OPERAÇÃO CONTRA CRIME
Polícia Federal desarticula organização criminosa suspeita de lavar R$ 200 milhões em pecuária
Ação cumpre 42 mandados em seis estados para desarticular grupo que movimentou R$ 200 milhões em atividades ilícitas. Justiça determina bloqueio de bens.
A Polícia Federal deflagrou, nesta quarta-feira, 27/05/2026, a Operação Rota do Fim. A decisão visa desarticular uma organização criminosa suspeita de lavar cerca de R$ 200 milhões em dinheiro de origem ilícita, utilizando a cadeia produtiva da pecuária bovina como fachada. A ação coordenada cumpriu mandados em seis estados brasileiros, impactando diretamente a estrutura de lavagem de dinheiro e tráfico de drogas.

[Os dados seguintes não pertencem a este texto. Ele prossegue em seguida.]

(** * Depth-to-tracked-entity pipeline of the Kinect ghost installations

    A shallow embedding of the per-frame pipeline shared by
    [working_ghost_tracker.py], [scripts/ghost_tracker_fixed.py],
    [video_ghosting_effect.py] and [particle_ghosting_effect.py]:
    the depth normalizer, the blob extractor's ordering, the identity
    tracker, the opacity fade and the silhouette trail.

    Numbers are modelled as the code has them: Python [int]s are [Z],
    NumPy [float32] and Python [float] values are IEEE-754 binary32 and
    binary64 values ([spec_float] with the operations of [SpecFloat],
    rounding to nearest even).  What the code takes from outside (the
    clock, the random generator, the C library's sine, OpenCV's contour
    functions) is an argument or a section variable. *)

From Stdlib Require Import ZArith QArith Qround Lia List Bool String Sorted SpecFloat.
From stdpp Require Import base option list gmap.
Import ListNotations.

#[local] Open Scope Z_scope.

(** * Part I: the embedding *)

(** ** IEEE-754 arithmetic *)

Definition is_nan (x : spec_float) : bool :=
  match x with S754_nan => true | _ => false end.

Definition pos_zero : spec_float := S754_zero false.

(** binary32: NumPy's [float32]. *)
Definition f32_of_int (n : Z) : spec_float := binary_normalize 24 128 n 0 false.
Definition f32_sub : spec_float -> spec_float -> spec_float := SFsub 24 128.
Definition f32_mul : spec_float -> spec_float -> spec_float := SFmul 24 128.
Definition f32_div : spec_float -> spec_float -> spec_float := SFdiv 24 128.

(** binary64: Python's [float]. *)
Definition f64_of_int (n : Z) : spec_float := binary_normalize 53 1024 n 0 false.
Definition f64_add : spec_float -> spec_float -> spec_float := SFadd 53 1024.
Definition f64_sub : spec_float -> spec_float -> spec_float := SFsub 53 1024.
Definition f64_mul : spec_float -> spec_float -> spec_float := SFmul 53 1024.
Definition f64_div : spec_float -> spec_float -> spec_float := SFdiv 53 1024.

(** A Python [float] operand of a [float32] array operation is rounded to
    [float32] before the operation. *)
Definition f32_of_f64 (x : spec_float) : spec_float :=
  match x with
  | S754_finite s m e => binary_round 24 128 s m e
  | _ => x
  end.

(** Truncation toward zero, the integer part a C cast keeps. *)
Definition trunc (x : spec_float) : Z :=
  match x with
  | S754_finite s m e =>
      cond_Zopp s (if 0 <=? e then Z.pos m * 2 ^ e else Z.pos m / 2 ^ (- e))
  | _ => 0
  end.

(** [astype(np.uint8)]: truncation, then the low eight bits.  (For a value
    outside [0, 256) the C cast behind it is platform dependent; the
    normalizer only casts values inside that range.) *)
Definition astype_uint8 (x : spec_float) : Z := trunc x mod 256.

(** [np.clip] on floats: [min(max(x, lo), hi)], a NaN [x] is kept. *)
Definition np_max (a b : spec_float) : spec_float := if SFltb b a then a else b.
Definition np_min (a b : spec_float) : spec_float := if SFltb a b then a else b.
Definition np_clip (x lo hi : spec_float) : spec_float :=
  if is_nan x then x else np_min (np_max x lo) hi.

(** The integer [v], [0 < v < 2 ^ prec], written as a normal float of
    precision [prec]: its mantissa has exactly [prec] bits. *)
Definition canon_mant (prec : Z) (v : positive) : positive :=
  Z.to_pos (Z.pos v * 2 ^ (prec - Z.pos (digits2_pos v))).
Definition canon_exp (prec : Z) (v : positive) : Z := Z.pos (digits2_pos v) - prec.
Definition canon (prec : Z) (s : bool) (v : positive) : spec_float :=
  S754_finite s (canon_mant prec v) (canon_exp prec v).

(** The float of precision [prec] whose value is the integer [n]. *)
Definition fint (prec : Z) (n : Z) : spec_float :=
  match n with
  | Z0 => pos_zero
  | Z.pos v => canon prec false v
  | Z.neg v => canon prec true v
  end.

(** ** Depth normalizer ([normalize_depth]) *)

(** The raw depth clamped into the band. *)
Definition clamp (raw lo hi : Z) : Z := Z.min (Z.max raw lo) hi.

(** The body of [normalize_depth] on one pixel [raw] of [depth_mm]. *)
Definition normalize_pixel (depth_min depth_max : Z) (raw : Z) : Z :=
  let d := f32_of_int raw in
  let d := if SFleb d pos_zero then S754_nan else d in
  let near := f64_of_int depth_min in
  let far := f64_of_int depth_max in
  let d := np_clip d (f32_of_f64 near) (f32_of_f64 far) in
  let d := f32_div (f32_sub d (f32_of_f64 near)) (f32_of_f64 (f64_sub far near)) in
  let d := f32_mul (f32_sub (f32_of_int 1) d) (f32_of_int 255) in
  let d := if is_nan d then pos_zero else d in
  astype_uint8 d.

(** The last three steps of [normalize_depth], applied to the quotient. *)
Definition scale_quotient (q : spec_float) : Z :=
  let d := f32_mul (f32_sub (f32_of_int 1) q) (f32_of_int 255) in
  astype_uint8 (if is_nan d then pos_zero else d).

Definition normalize_depth (depth_min depth_max : Z) (depth_mm : list (list Z))
  : list (list Z) :=
  map (map (normalize_pixel depth_min depth_max)) depth_mm.

(** What a Python call does: it returns a value or raises.  Nothing in
    the body of [normalize_depth] raises: a NumPy division by zero yields
    [nan] or [inf] (with a warning), not an exception. *)
Inductive outcome (A : Type) : Type :=
  | Returns (a : A)
  | Raises (msg : string).
Arguments Returns {A} a.
Arguments Raises {A} msg.

Definition call_normalize_depth (depth_min depth_max : Z) (depth_mm : list (list Z))
  : outcome (list (list Z)) :=
  Returns (normalize_depth depth_min depth_max depth_mm).

(** *** The normalizer as the specification words it

    [round((1 - (clamped_depth - depth_min) / (depth_max - depth_min)) * 255)]
    over exact rationals, [round] being rounding to the nearest integer
    (ties to even, as Python's [round]). *)
Definition round_half_even (q : Q) : Z :=
  let f := Qfloor q in
  match Qcompare (q - inject_Z f) (1 # 2) with
  | Lt => f
  | Gt => f + 1
  | Eq => if Z.even f then f else f + 1
  end.

Definition normalize_spec (depth_min depth_max raw : Z) : Z :=
  if raw <=? 0 then 0
  else
    let c := clamp raw depth_min depth_max in
    round_half_even
      ((1 - inject_Z (c - depth_min) / inject_Z (depth_max - depth_min)) * 255)%Q.

(** ** Identity tracker ([track_people]) *)

Definition point : Type := Z * Z.

(** A blob tuple [(cx, cy, blob_depth, contour)], with a fifth component
    once an identity is attached. *)
Record blob : Type := Blob {
  cx : Z;
  cy : Z;
  blob_depth : Z;
  contour : list point;
  pid : option Z
}.

(** [(cx, cy, blob_depth, contour, p)], whatever the arity of [b]. *)
Definition set_id (p : Z) (b : blob) : blob :=
  Blob (cx b) (cy b) (blob_depth b) (contour b) (Some p).

(** An entry [{'center': (cx, cy), 'id': pid}] of [self.previous_blobs]. *)
Record prev_blob : Type := PrevBlob {
  pb_center : point;
  pb_id : Z
}.

(** The tracker's attributes.  They are created by the first call
    ([hasattr]), with the values of [new_tracker]. *)
Record tracker : Type := Tracker {
  previous_blobs : list prev_blob;
  person_counter : Z
}.

Definition new_tracker : tracker := Tracker [] 0.

(** Centroids are Python integers, and [dist] is
    [np.sqrt((cx - px)**2 + (cy - py)**2)], a binary64 value.  The
    tracker's two tests on [dist] are decided here on its square,
    [dist2]: [dist < 100] is [dist2 < 100 ^ 2], and [dist < min_dist] is
    the same test on the squares.  [find_best_np] and [track_people_np]
    below are the same code on the binary64 distances themselves;
    [track_people_np_eq] shows that they return the same result for all
    centroids within [in_range]. *)
Definition dist2 (p : point) (b : blob) : Z :=
  (cx b - fst p) ^ 2 + (cy b - snd p) ^ 2.

(** [dist < min_dist], where [None] is [float('inf')]. *)
Definition closer (d : Z) (min_dist : option Z) : bool :=
  match min_dist with
  | None => true
  | Some m => d <? m
  end.

(** The inner loop over [enumerate(current_blobs)], from index [i] on. *)
Fixpoint find_best (p : point) (current_blobs : list blob) (matched : list bool)
  (i : nat) (min_dist : option Z) (best_match : option nat) : option nat :=
  match current_blobs, matched with
  | blob_data :: blobs, m :: ms =>
      if m then find_best p blobs ms (S i) min_dist best_match
      else
        let dist := dist2 p blob_data in
        if closer dist min_dist && (dist <? 100 ^ 2)
        then find_best p blobs ms (S i) (Some dist) (Some i)
        else find_best p blobs ms (S i) min_dist best_match
  | _, _ => best_match
  end.

(** The same loop on [dist] as NumPy computes it; [min_dist] starts at
    [float('inf')]. *)
Definition np_sqrt_int (n : Z) : spec_float := SFsqrt 53 1024 (f64_of_int n).

Definition np_dist (p : point) (b : blob) : spec_float := np_sqrt_int (dist2 p b).

Fixpoint find_best_np (p : point) (current_blobs : list blob) (matched : list bool)
  (i : nat) (min_dist : spec_float) (best_match : option nat) : option nat :=
  match current_blobs, matched with
  | blob_data :: blobs, m :: ms =>
      if m then find_best_np p blobs ms (S i) min_dist best_match
      else
        let dist := np_dist p blob_data in
        if SFltb dist min_dist && SFltb dist (f64_of_int 100)
        then find_best_np p blobs ms (S i) dist (Some i)
        else find_best_np p blobs ms (S i) min_dist best_match
  | _, _ => best_match
  end.

(** Centroids the binary64 loop is compared on: coordinates of magnitude
    up to [2 ^ 24], so that every squared distance is below [2 ^ 52]. *)
Definition in_range (p : point) : Prop :=
  - 2 ^ 24 <= fst p <= 2 ^ 24 /\ - 2 ^ 24 <= snd p <= 2 ^ 24.

(** [min_dist] of the binary64 loop against [min_dist] of the loop on
    squares. *)
Definition same_min (min_dist : spec_float) (min_dist2 : option Z) : Prop :=
  match min_dist2 with
  | None => min_dist = S754_infinity false
  | Some d => 0 <= d < 2 ^ 52 /\ min_dist = np_sqrt_int d
  end.

(** One iteration of the loop over [self.previous_blobs]. *)
Definition match_step (st : list bool * list blob) (prev_blob : prev_blob)
  : list bool * list blob :=
  let '(matched, current_blobs) := st in
  match find_best (pb_center prev_blob) current_blobs matched 0 None None with
  | Some best_match =>
      (<[best_match := true]> matched,
       alter (set_id (pb_id prev_blob)) best_match current_blobs)
  | None => st
  end.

Ao todo, foram expedidos e cumpridos seis mandados de prisão preventiva e 30 mandados de busca e apreensão nos estados do Acre, Rondônia, Rio Grande do Norte, Ceará, Paraíba e Mato Grosso. As ordens judiciais foram emitidas pela Vara de Delitos de Organizações Criminosas da Comarca de Rio Branco, no Acre, e a operação contou com o apoio da Receita Federal do Brasil e do Grupo de Atuação Especial no Combate ao Crime Organizado do Ministério Público do Acre (GAECO/MPAC).

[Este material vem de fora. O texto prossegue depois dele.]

(* ===== verification/_CoqProject ===== *)
-Q . S2P
Prelude.v
Text.v
Protocol.v
Wire.v
Scheduler.v
Mpi.v
Placement.v
LocalDomain.v
Pmap.v
PmapRuns.v
Transport.v
Memory.v
Link.v
LinkRuns.v
Tcp.v
TcpRuns.v
Connect.v
Rendezvous.v
ConnectRuns.v
MpiTransport.v
MpiRuns.v
MpiStreams.v
MpiConnect.v
Error.v
RuntimeTypes.v
RuntimeWire.v
Dedup.v
Action.v
BatchWire.v
BatchPmap.v
Collectives.v
Pending.v
Domain.v
ObjectWire.v
ObjectRegistry.v
Objects.v
Migration.v
ObjectRuns.v
ObjectWorld.v
ObjectExpiry.v
MigrationFuture.v
MigrationRuns.v
RuntimeState.v
Driver.v
DriverRuns.v
DriverRequests.v
DriverCalls.v
DriverFaults.v
Builder.v
Client.v
Scope.v
ClientCalls.v
ScopeRuns.v
ClientLeases.v
ClientFaults.v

As investigações revelaram que o grupo criminoso teria se infiltrado no setor da pecuária bovina no Acre e mantinha conexões com uma organização criminosa do Rio de Janeiro. A estrutura era utilizada para movimentar e ocultar recursos provenientes de atividades ilícitas, como o tráfico de drogas, que segundo a Polícia Federal, pode ter gerado aproximadamente R$ 200 milhões em valores ilegais misturados a transações lícitas do agronegócio.

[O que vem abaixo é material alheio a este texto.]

Lemma cut_spec n m :
  utf8_valid m = true -> (n < length m)%nat ->
  exists e, boundary_at_most m n = Some e /\ longest_cut n m (take e m).
Proof.
  intros Hv Hn. destruct (boundary_at_most_spec m n) as (e & He & Hle & Hb & Hmax).
  exists e. split; [done|]. unfold longest_cut. rewrite length_take, Nat.min_l by lia.
  split_and!; [done| |lia|lia| |].
  - apply boundary_iff_valid; [done|lia|done].
  - intros _. destruct (boundary_near m Hv n) as (j & Hj & Hbj); [lia|].
    destruct (decide (e < j)%nat); [|lia]. rewrite Hmax in Hbj by lia. done.
  - intros t' Ht' Hvt Hlt. destruct (decide (e < length t')%nat) as [Hlong|]; [|lia].
    assert (is_char_boundary m (length t') = true) as Hbt.
    { apply boundary_iff_valid; [done|lia|]. by rewrite <- Ht'. }
    rewrite Hmax in Hbt by lia. done.
Qed.

Lemma longest_cut_self n m : utf8_valid m = true -> (length m <= n)%nat -> longest_cut n m m.
Proof.
  intros Hv Hn. unfold longest_cut. rewrite take_ge by lia. split_and!; try done; [lia|].
  intros t' -> _ _. rewrite length_take. lia.
Qed.

Lemma truncate_message_cut m :
  utf8_valid m = true -> exists t, truncate_message m = Some t /\ longest_cut 4096 m t.
Proof.
  intros Hv. unfold truncate_message, MAX_ERROR_MESSAGE_BYTES.
  destruct (Nat.ltb_spec 4096 (length m)) as [Hl|Hl].
  - destruct (cut_spec 4096 m Hv Hl) as (e & -> & He). eexists. split; [reflexivity|done].
  - eexists. split; [reflexivity|]. by apply longest_cut_self.
Qed.

Lemma cap_eq_truncate m : cap m = truncate_message m.
Proof.
  unfold cap, truncate_message, MAX_ERROR_BYTES, MAX_ERROR_MESSAGE_BYTES.
  destruct (Nat.ltb_spec 4096 (length m)).
  - by rewrite (proj2 (Nat.leb_gt _ _)).
  - by rewrite (proj2 (Nat.leb_le _ _)).
Qed.

(** [truncate_message] and [cap] always return (the loop ends before its
    index underflows), and what they return is the longest prefix of the message
    that is UTF-8 and fits in 4096 bytes: the whole message when it fits, at most
    three bytes short of 4096 otherwise. *)
Theorem truncation_longest_prefix (message : text) :
  utf8_valid message = true ->
  (exists t, truncate_message message = Some t /\ longest_cut 4096 message t) /\
  cap message = truncate_message message.
Proof.
  intros Hv. split; [by apply truncate_message_cut | apply cap_eq_truncate].
Qed.

(** ** The serial [map] *)

Lemma bounded_wf m : utf8_valid m = true -> utf8_valid (bounded m) = true /\ (length (bounded m) <= MAX_ERROR_MESSAGE_BYTES)%nat.
Proof.
  intros Hm. unfold bounded. destruct (truncate_message_cut m Hm) as (t & -> & Ht). cbn [default]. split; apply Ht.
Qed.
Lemma bounded_id m : (length m <= MAX_ERROR_MESSAGE_BYTES)%nat -> bounded m = m.
Proof. intros Hm. unfold bounded, truncate_message. by rewrite (proj2 (Nat.ltb_ge _ _)). Qed.

Section MapProofs.
Context {S T U E : Type} (display : E -> text) (f : T -> M S E U).

Lemma calls_det items s vs s1 vs' s1' :
  calls f items s vs s1 -> calls f items s vs' s1' -> vs' = vs /\ s1' = s1.
Proof.
  intros H. revert vs' s1'. induction H as [s|x items s v s1 vs s2 Hx _ IH]; intros vs' s1' H';
    inversion H'; subst; [done|].
  assert (v0 = v /\ s3 = s1) as [-> ->] by (split; congruence).
  by destruct (IH _ _ ltac:(eassumption)) as [-> ->].
Qed.

(** What the loop does from the inputs still to come. *)
Lemma map_loop_spec items : forall k output s,
  (exists vs s', calls f items s vs s' /\
     map_loop display f k output items s = (Ok (output ++ vs), s')) \/
  (exists pre x post vs s1 error s', items = pre ++ x :: post /\ calls f pre s vs s1 /\
     f x s1 = (Err error, s') /\
     map_loop display f k output items s =
       (match error with
        | Raise e => match truncate_message (display e) with
                     | Some m => Err (Raise (mkMapError (k + length pre) m))
                     | None => Err Panic
                     end
        | Panic => Err Panic
        end, s')).
Proof.
  induction items as [|x items IH]; intros k output s.
  { left. exists [], s. split; [constructor|]. cbn [map_loop]. by rewrite app_nil_r. }
  cbn [map_loop]. destruct (f x s) as [[v|error] s1] eqn:Hx.
  - destruct (IH (Datatypes.S k) (output ++ [v]) s1) as
      [(vs & s' & Hc & ->)|(pre & y & post & vs & s2 & error & s' & -> & Hc & Hy & ->)].
    + left. exists (v :: vs), s'. split; [by econstructor|]. by rewrite <- app_assoc.
    + right. exists (x :: pre), y, post, (v :: vs), s2, error, s'.
      split_and!; [done|by econstructor|done|]. cbn [length].
      by replace (k + Datatypes.S (length pre))%nat with (Datatypes.S k + length pre)%nat by lia.
  - right. exists [], x, items, [], s, error, s1. split_and!; [done|constructor|done|].
    cbn [length]. rewrite Nat.add_0_r. destruct error as [e|]; [|done].
    mrun. unfold MapError_new. by destruct (truncate_message (display e)).
Qed.

(** A list splits in one way into a successful prefix and a failing call. *)
Lemma failing_call_det pre x post vs s1 e s' pre' x' post' vs' s1' e' s'' s :
  pre ++ x :: post = pre' ++ x' :: post' ->
  calls f pre s vs s1 -> f x s1 = (Err e, s') ->
  calls f pre' s vs' s1' -> f x' s1' = (Err e', s'') ->
  pre' = pre /\ e' = e /\ s'' = s'.
Proof.
  intros Heq H. revert pre' vs' s1' Heq.
  induction H as [s|y pre s v s1 vs s2 Hy _ IH]; intros pre' vs' s1' Heq Hx H' Hx';
    inversion H'; subst; cbn in Heq; simplify_eq.
  - split_and!; congruence.
  - congruence.
  - congruence.
  - assert (s3 = s1) as -> by congruence.
    destruct (IH _ _ _ ltac:(eassumption) Hx ltac:(eassumption) Hx') as (-> & -> & ->). done.
Qed.

Lemma calls_no_failure pre x post s vs s1 e s' vs' s2 :
  calls f pre s vs s1 -> f x s1 = (Err e, s') -> calls f (pre ++ x :: post) s vs' s2 -> False.
Proof.
  intros H. revert vs'. induction H as [s|y pre s v s1 vs s3 Hy _ IH]; intros vs' Hx H';
    inversion H'; subst; [congruence|].
  assert (s4 = s1) as -> by congruence. eauto.
Qed.

(** [map] calls the callback on the inputs in order, threading its state,
    and stops at the first error.  It returns [Ok] with the outputs in order
    exactly when every call succeeds; it returns an error exactly when some
    call fails after the ones before it succeeded, and the error names that
    call's index and its (truncated) message; no later input is touched; and
    [map] itself never panics. *)
Theorem map_stops_at_first_error items s :
  (forall vs s', map_items display f items s = (Ok vs, s') <-> calls f items s vs s') /\
  (forall error s', map_items display f items s = (Err (Raise error), s') <->
     exists pre x post vs s1 e, items = pre ++ x :: post /\ calls f pre s vs s1 /\
       f x s1 = (Err (Raise e), s') /\ error_index error = length pre /\
       truncate_message (display e) = Some (error_message error)) /\
  ((forall e, utf8_valid (display e) = true) ->
   forall s', map_items display f items s = (Err Panic, s') <->
     exists pre x post vs s1, items = pre ++ x :: post /\ calls f pre s vs s1 /\
       f x s1 = (Err Panic, s')).
Proof.
  unfold map_items.
  destruct (map_loop_spec items 0 [] s) as
    [(vs & s' & Hc & ->)|(pre & x & post & vs & s1 & error & s' & -> & Hc & Hx & ->)].
  - split_and!.
    + intros vs' s2. split; [by intros [= <- <-]|]. intros Hc'.
      by destruct (calls_det _ _ _ _ _ _ Hc Hc') as [-> ->].
    + intros error s2. split; [done|]. intros (pre & x & post & vs' & s1 & e & -> & Hc' & Hx & _).
      by destruct (calls_no_failure _ _ _ _ _ _ _ _ _ _ Hc' Hx Hc).
    + intros _ s2. split; [done|]. intros (pre & x & post & vs' & s1 & -> & Hc' & Hx).
      by destruct (calls_no_failure _ _ _ _ _ _ _ _ _ _ Hc' Hx Hc).
  - split_and!.
    + intros vs' s2. split.
      * destruct error as [e|]; [|done]. by destruct (truncate_message (display e)).
      * intros Hc'. by destruct (calls_no_failure _ _ _ _ _ _ _ _ _ _ Hc Hx Hc').
    + intros err s2. split.
      * destruct error as [e|]; [|done]. destruct (truncate_message (display e)) as [m|] eqn:Hm; [|done].
        intros [= <- <-]. exists pre, x, post, vs, s1, e. done.
      * intros (pre' & x' & post' & vs' & s1' & e & Heq & Hc' & Hx' & Hi & Hm).
        destruct (failing_call_det _ _ _ _ _ _ _ _ _ _ _ _ _ _ _ Heq Hc Hx Hc' Hx') as (-> & <- & ->).
        rewrite Hm. cbn. rewrite <- Hi. by destruct err.
    + intros Hutf s2. split.
      * destruct error as [e|]; [|intros [= <-]; eauto 10].
        by destruct (truncate_message_cut (display e) (Hutf e)) as (t & -> & _).
      * intros (pre' & x' & post' & vs' & s1' & Heq & Hc' & Hx').
        destruct (failing_call_det _ _ _ _ _ _ _ _ _ _ _ _ _ _ _ Heq Hc Hx Hc' Hx') as (-> & <- & ->).
        done.
Qed.
End MapProofs.

(** ** Witness *)

Lemma truncation_longest_prefix_witness :
  exists t, truncate_message (lit "boom") = Some t /\ longest_cut 4096 (lit "boom") t.
Proof. destruct (truncation_longest_prefix (lit "boom") eq_refl) as [H _]. exact H. Defined.

(** ** Callbacks without state *)

Section Serial.
Context {T U E : Type} (display : E -> text) (g : T -> result E U).

(** The outcome of the serial [map] of [g]. *)
Definition serial (items : list T) : result (exn MapError) (list U) :=
  (map_items display (fun x => lift (g x)) items tt).1.

(** A callback may keep a state, but its outcome is that of [g]. *)
Definition computes {S} (f : T -> M S E U) : Prop :=
  forall x s, (f x s).1 = match g x with Ok v => Ok v | Err e => Err (Raise e) end.

Lemma map_loop_computes {S} (f : T -> M S E U) items : computes f -> forall k output s,
  (map_loop display f k output items s).1 = (map_loop display (fun x => lift (g x)) k output items tt).1.
Proof.
  intros Hf. induction items as [|x items IH]; intros k output s; [done|]. cbn [map_loop].
  pose proof (Hf x s) as Hx. destruct (f x s) as [r s']. cbn in Hx. subst r. unfold lift at 1.
  destruct (g x) as [v|e]; [apply IH|]. by destruct (MapError_new display k e).
Qed.
Lemma map_items_computes {S} (f : T -> M S E U) items s :
  computes f -> (map_items display f items s).1 = serial items.
Proof. intros Hf. by apply map_loop_computes. Qed.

O esquema criminoso abrangia diversas etapas da cadeia econômica da carne bovina, incluindo o fornecimento de insumos, processamento, distribuição, comercialização de produtos e subprodutos, e até mesmo leilões de gado. A operação teve origem em um flagrante de 2022, na cidade de Poconé, Mato Grosso, onde foram apreendidos 469 quilos de cocaína e 160 gramas de maconha, levando os investigadores a identificar a organização baseada no Acre.
Para assegurar a integridade da justiça, a decisão judicial determinou o bloqueio de imóveis, veículos, valores e rebanho bovino vinculados aos investigados. Até o momento, três indivíduos foram detidos em flagrante por posse ou porte ilegal de arma de fogo. A Polícia Federal mobilizou 145 agentes para a ação, com o reforço de 10 fiscais da Receita Federal. Os envolvidos poderão responder pelos crimes de tráfico interestadual de drogas, associação para o tráfico e lavagem de dinheiro, além de outras infrações que venham a ser descobertas durante o inquérito.